Records to use:
⟨
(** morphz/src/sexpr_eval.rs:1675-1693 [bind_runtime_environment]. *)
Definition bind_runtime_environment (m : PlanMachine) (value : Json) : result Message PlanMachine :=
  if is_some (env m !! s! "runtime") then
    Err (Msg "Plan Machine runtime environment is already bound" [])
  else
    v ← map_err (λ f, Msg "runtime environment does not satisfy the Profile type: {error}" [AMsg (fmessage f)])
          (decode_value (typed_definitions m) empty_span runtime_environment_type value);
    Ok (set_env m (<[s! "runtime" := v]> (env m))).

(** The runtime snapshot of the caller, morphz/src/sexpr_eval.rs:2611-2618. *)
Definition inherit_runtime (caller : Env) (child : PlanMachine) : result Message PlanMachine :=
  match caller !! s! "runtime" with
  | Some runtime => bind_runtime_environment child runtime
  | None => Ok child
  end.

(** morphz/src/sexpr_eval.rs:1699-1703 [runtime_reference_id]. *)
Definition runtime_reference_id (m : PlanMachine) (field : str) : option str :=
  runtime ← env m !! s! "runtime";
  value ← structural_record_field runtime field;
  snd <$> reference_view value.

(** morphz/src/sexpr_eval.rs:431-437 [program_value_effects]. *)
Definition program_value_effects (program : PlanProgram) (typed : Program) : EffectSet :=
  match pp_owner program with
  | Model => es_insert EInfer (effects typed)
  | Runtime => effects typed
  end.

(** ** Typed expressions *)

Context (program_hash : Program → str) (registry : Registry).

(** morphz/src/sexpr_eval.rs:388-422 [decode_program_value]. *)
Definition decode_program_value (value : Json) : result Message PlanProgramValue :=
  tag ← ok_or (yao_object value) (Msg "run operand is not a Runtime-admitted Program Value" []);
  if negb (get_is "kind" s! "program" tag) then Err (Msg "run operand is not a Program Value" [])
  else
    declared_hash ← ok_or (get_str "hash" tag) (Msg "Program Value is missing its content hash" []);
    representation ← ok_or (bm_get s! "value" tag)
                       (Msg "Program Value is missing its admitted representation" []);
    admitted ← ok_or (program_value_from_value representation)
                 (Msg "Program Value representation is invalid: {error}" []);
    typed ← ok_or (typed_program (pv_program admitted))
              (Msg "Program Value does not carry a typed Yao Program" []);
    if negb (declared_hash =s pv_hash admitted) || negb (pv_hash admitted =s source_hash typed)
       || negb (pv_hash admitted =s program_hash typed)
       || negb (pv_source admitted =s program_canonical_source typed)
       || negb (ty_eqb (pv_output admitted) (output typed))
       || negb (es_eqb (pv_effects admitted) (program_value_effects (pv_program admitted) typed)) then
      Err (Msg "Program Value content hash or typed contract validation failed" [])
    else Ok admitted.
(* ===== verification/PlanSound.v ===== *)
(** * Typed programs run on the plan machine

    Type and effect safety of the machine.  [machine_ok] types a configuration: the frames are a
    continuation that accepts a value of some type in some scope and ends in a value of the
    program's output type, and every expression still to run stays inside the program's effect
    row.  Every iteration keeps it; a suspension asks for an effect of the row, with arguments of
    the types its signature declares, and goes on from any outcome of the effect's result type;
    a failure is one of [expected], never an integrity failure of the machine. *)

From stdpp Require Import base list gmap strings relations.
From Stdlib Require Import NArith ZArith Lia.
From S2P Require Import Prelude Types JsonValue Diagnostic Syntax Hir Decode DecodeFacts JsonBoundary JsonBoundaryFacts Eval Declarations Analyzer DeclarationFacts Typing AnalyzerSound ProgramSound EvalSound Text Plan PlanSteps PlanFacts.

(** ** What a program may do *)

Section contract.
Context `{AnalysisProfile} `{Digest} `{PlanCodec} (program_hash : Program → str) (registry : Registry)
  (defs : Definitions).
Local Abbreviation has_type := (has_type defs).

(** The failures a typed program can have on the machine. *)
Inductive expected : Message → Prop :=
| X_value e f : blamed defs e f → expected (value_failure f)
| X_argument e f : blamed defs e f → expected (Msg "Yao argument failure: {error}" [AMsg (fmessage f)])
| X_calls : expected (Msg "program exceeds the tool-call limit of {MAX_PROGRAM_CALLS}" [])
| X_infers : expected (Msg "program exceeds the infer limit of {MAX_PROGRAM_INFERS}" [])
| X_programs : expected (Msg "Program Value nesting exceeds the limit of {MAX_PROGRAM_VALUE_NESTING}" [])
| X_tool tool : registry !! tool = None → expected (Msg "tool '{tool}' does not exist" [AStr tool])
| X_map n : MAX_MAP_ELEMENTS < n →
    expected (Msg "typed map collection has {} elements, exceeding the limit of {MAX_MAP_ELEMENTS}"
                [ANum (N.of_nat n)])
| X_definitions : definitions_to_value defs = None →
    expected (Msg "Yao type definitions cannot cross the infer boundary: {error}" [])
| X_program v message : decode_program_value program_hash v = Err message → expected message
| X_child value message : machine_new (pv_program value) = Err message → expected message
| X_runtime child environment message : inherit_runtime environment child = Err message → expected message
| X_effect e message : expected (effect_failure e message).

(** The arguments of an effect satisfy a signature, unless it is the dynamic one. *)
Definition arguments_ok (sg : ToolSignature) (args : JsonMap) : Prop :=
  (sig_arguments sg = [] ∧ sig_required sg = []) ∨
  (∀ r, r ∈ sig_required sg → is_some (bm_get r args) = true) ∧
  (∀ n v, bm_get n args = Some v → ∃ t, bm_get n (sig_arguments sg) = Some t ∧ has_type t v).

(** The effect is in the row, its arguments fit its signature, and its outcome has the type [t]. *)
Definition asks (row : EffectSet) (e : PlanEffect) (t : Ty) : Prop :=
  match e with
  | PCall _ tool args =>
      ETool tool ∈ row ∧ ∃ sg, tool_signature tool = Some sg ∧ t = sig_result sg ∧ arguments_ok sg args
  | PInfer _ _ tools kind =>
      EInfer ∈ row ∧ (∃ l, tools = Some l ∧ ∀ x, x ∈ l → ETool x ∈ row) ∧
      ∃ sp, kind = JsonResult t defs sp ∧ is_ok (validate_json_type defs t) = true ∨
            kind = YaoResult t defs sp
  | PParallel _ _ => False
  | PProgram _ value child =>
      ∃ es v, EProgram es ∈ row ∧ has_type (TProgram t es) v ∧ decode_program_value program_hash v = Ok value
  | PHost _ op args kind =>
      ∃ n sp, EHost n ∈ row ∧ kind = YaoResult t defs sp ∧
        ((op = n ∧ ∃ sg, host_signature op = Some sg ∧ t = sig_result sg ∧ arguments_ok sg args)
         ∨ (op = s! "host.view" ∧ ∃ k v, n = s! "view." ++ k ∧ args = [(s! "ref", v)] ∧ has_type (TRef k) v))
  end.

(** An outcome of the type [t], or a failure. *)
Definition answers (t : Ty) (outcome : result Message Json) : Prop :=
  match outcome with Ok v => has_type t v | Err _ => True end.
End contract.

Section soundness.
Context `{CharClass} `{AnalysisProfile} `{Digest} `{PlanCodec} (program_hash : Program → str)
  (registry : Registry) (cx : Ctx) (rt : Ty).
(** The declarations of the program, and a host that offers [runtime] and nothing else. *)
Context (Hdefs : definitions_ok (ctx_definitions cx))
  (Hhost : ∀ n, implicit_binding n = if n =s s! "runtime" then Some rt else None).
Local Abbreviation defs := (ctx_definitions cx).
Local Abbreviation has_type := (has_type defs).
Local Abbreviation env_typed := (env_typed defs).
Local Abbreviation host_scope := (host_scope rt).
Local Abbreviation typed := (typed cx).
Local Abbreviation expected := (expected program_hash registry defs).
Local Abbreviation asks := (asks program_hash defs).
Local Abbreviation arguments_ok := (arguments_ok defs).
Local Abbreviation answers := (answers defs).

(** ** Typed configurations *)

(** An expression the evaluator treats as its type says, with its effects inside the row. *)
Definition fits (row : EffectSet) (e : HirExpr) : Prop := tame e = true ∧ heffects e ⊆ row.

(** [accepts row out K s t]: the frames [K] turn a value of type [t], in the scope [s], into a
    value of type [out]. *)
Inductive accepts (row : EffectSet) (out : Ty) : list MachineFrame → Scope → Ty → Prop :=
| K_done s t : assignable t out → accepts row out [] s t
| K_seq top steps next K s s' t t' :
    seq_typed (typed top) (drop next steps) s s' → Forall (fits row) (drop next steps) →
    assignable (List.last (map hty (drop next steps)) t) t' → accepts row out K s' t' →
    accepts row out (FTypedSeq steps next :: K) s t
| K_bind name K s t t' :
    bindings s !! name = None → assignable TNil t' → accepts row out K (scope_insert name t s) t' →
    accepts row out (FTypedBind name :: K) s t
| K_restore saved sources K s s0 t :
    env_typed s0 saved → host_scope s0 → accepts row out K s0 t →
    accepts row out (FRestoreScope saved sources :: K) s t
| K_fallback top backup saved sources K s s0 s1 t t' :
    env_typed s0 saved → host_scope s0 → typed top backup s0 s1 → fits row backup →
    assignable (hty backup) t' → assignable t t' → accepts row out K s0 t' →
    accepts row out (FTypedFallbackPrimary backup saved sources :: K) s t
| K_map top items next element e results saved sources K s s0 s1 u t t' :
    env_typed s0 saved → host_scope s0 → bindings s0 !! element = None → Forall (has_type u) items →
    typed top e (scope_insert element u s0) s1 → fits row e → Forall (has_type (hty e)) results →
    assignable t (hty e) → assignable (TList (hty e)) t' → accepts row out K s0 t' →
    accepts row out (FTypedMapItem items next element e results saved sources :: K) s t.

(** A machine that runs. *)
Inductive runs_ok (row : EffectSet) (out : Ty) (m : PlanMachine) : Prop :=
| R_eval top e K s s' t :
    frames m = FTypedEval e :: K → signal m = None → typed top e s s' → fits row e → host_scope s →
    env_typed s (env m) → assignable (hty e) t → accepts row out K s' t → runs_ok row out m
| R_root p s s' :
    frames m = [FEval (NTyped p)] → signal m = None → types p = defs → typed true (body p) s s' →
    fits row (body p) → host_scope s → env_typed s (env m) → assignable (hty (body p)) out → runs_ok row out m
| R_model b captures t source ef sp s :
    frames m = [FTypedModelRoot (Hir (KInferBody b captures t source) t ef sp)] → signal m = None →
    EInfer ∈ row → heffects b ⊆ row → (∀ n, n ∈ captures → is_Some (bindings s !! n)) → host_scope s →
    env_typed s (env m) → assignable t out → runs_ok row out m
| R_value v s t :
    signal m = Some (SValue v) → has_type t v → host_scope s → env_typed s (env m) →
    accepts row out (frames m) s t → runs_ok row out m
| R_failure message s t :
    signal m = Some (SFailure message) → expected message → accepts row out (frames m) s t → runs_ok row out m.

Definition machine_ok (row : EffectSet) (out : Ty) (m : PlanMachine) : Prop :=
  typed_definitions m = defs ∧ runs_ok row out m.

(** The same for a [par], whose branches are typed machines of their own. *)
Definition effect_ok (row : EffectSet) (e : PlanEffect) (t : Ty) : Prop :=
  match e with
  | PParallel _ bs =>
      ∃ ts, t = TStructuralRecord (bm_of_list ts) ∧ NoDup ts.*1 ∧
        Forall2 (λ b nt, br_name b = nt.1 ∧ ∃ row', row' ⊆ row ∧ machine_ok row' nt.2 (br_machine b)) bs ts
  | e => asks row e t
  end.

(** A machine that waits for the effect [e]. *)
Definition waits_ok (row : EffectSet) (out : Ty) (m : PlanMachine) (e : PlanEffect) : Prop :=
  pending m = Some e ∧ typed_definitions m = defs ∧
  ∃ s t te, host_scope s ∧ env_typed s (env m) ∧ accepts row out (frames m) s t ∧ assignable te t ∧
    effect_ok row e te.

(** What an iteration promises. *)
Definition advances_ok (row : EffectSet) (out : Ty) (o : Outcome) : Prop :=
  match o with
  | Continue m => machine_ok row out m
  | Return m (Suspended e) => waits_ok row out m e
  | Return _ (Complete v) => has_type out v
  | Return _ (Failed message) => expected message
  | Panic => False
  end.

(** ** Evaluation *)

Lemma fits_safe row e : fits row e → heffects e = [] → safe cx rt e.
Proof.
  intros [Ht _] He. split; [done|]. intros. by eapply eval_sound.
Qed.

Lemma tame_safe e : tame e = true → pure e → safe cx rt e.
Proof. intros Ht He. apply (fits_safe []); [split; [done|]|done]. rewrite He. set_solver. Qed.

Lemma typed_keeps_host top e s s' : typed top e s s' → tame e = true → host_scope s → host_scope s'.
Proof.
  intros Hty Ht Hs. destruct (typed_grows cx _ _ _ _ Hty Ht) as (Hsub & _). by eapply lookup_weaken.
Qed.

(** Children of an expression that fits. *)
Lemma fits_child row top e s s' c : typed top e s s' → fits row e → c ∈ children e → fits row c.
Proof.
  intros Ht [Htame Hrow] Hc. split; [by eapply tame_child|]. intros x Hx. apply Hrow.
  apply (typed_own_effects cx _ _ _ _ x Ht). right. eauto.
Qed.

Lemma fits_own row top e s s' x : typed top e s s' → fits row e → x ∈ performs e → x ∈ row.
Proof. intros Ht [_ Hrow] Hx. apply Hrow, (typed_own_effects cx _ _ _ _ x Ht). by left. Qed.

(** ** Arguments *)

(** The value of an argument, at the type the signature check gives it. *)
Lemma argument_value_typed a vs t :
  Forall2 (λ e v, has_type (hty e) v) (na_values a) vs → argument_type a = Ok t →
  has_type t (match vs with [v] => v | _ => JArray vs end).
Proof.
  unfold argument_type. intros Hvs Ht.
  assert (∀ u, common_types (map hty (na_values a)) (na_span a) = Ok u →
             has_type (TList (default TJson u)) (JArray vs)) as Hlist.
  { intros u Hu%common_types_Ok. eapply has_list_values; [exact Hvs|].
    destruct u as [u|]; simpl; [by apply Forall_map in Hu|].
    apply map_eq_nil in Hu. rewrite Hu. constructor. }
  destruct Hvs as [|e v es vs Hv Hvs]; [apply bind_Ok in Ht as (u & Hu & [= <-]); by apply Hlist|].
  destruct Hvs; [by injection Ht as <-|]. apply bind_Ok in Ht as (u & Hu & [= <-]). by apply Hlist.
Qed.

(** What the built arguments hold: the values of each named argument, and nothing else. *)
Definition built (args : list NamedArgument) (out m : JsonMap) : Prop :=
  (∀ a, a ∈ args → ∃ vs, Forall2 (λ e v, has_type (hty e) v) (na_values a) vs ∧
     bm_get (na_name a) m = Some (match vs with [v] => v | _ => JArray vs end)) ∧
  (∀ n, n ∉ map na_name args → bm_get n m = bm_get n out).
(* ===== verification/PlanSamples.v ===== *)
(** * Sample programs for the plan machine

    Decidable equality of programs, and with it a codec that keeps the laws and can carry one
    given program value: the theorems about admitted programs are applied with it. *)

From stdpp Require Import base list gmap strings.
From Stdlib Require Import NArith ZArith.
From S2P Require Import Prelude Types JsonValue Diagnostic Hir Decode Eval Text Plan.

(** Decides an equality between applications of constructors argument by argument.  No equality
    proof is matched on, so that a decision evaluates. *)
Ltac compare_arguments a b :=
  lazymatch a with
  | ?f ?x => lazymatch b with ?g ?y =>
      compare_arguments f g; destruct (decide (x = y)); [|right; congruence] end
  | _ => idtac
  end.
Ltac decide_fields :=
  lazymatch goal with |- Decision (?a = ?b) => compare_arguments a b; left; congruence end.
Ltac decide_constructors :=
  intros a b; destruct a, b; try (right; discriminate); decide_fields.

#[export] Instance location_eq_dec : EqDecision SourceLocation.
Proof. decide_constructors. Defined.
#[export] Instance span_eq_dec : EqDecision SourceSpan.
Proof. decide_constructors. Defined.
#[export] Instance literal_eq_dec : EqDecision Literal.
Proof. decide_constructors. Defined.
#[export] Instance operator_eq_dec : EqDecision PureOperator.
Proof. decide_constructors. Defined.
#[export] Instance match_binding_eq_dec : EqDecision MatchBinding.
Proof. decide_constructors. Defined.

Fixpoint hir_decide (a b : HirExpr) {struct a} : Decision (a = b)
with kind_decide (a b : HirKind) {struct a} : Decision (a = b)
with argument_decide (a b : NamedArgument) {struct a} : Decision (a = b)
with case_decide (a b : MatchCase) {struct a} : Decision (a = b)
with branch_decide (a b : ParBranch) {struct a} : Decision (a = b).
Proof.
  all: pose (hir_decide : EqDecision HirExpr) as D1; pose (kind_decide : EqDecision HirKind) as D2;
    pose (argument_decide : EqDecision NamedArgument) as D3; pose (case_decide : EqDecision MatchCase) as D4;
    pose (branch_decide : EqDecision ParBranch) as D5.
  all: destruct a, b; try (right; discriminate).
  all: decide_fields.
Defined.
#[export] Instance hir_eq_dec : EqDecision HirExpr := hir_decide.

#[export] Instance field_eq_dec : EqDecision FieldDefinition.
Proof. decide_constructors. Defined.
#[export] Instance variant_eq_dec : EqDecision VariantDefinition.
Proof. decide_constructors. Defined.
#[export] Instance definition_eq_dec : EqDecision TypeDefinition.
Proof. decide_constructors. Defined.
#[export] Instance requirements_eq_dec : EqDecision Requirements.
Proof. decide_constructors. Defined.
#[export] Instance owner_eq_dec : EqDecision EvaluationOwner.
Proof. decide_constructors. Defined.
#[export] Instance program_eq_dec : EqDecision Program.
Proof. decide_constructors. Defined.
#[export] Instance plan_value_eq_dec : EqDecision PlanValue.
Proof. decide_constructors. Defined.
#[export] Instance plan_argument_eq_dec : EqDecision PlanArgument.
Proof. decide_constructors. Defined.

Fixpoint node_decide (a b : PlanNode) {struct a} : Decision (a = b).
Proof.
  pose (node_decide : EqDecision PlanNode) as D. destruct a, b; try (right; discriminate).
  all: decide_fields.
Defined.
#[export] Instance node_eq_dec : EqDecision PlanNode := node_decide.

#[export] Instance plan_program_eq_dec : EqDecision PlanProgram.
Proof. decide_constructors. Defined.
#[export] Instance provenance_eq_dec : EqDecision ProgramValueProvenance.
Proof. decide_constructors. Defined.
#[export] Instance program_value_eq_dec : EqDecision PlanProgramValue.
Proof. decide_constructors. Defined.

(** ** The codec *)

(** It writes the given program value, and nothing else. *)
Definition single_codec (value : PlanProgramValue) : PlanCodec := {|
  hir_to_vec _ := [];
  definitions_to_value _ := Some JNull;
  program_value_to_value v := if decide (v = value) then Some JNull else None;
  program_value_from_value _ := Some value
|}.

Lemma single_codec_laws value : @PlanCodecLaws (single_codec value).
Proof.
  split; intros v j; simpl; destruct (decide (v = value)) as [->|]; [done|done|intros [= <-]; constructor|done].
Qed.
⟩
Problem to solve: Take the line above containing "((op = n ∧ ∃ sg, host_signature", the line containing "Definition fits (row", and all lines in between, and copy them exactly without anything else.

Solution below:
        ((op = n ∧ ∃ sg, host_signature op = Some sg ∧ t = sig_result sg ∧ arguments_ok sg args)
         ∨ (op = s! "host.view" ∧ ∃ k v, n = s! "view." ++ k ∧ args = [(s! "ref", v)] ∧ has_type (TRef k) v))
  end.

(** An outcome of the type [t], or a failure. *)
Definition answers (t : Ty) (outcome : result Message Json) : Prop :=
  match outcome with Ok v => has_type t v | Err _ => True end.
End contract.

Section soundness.
Context `{CharClass} `{AnalysisProfile} `{Digest} `{PlanCodec} (program_hash : Program → str)
  (registry : Registry) (cx : Ctx) (rt : Ty).
(** The declarations of the program, and a host that offers [runtime] and nothing else. *)
Context (Hdefs : definitions_ok (ctx_definitions cx))
  (Hhost : ∀ n, implicit_binding n = if n =s s! "runtime" then Some rt else None).
Local Abbreviation defs := (ctx_definitions cx).
Local Abbreviation has_type := (has_type defs).
Local Abbreviation env_typed := (env_typed defs).
Local Abbreviation host_scope := (host_scope rt).
Local Abbreviation typed := (typed cx).
Local Abbreviation expected := (expected program_hash registry defs).
Local Abbreviation asks := (asks program_hash defs).
Local Abbreviation arguments_ok := (arguments_ok defs).
Local Abbreviation answers := (answers defs).

(** ** Typed configurations *)

(** An expression the evaluator treats as its type says, with its effects inside the row. *)
Definition fits (row : EffectSet) (e : HirExpr) : Prop := tame e = true ∧ heffects e ⊆ row.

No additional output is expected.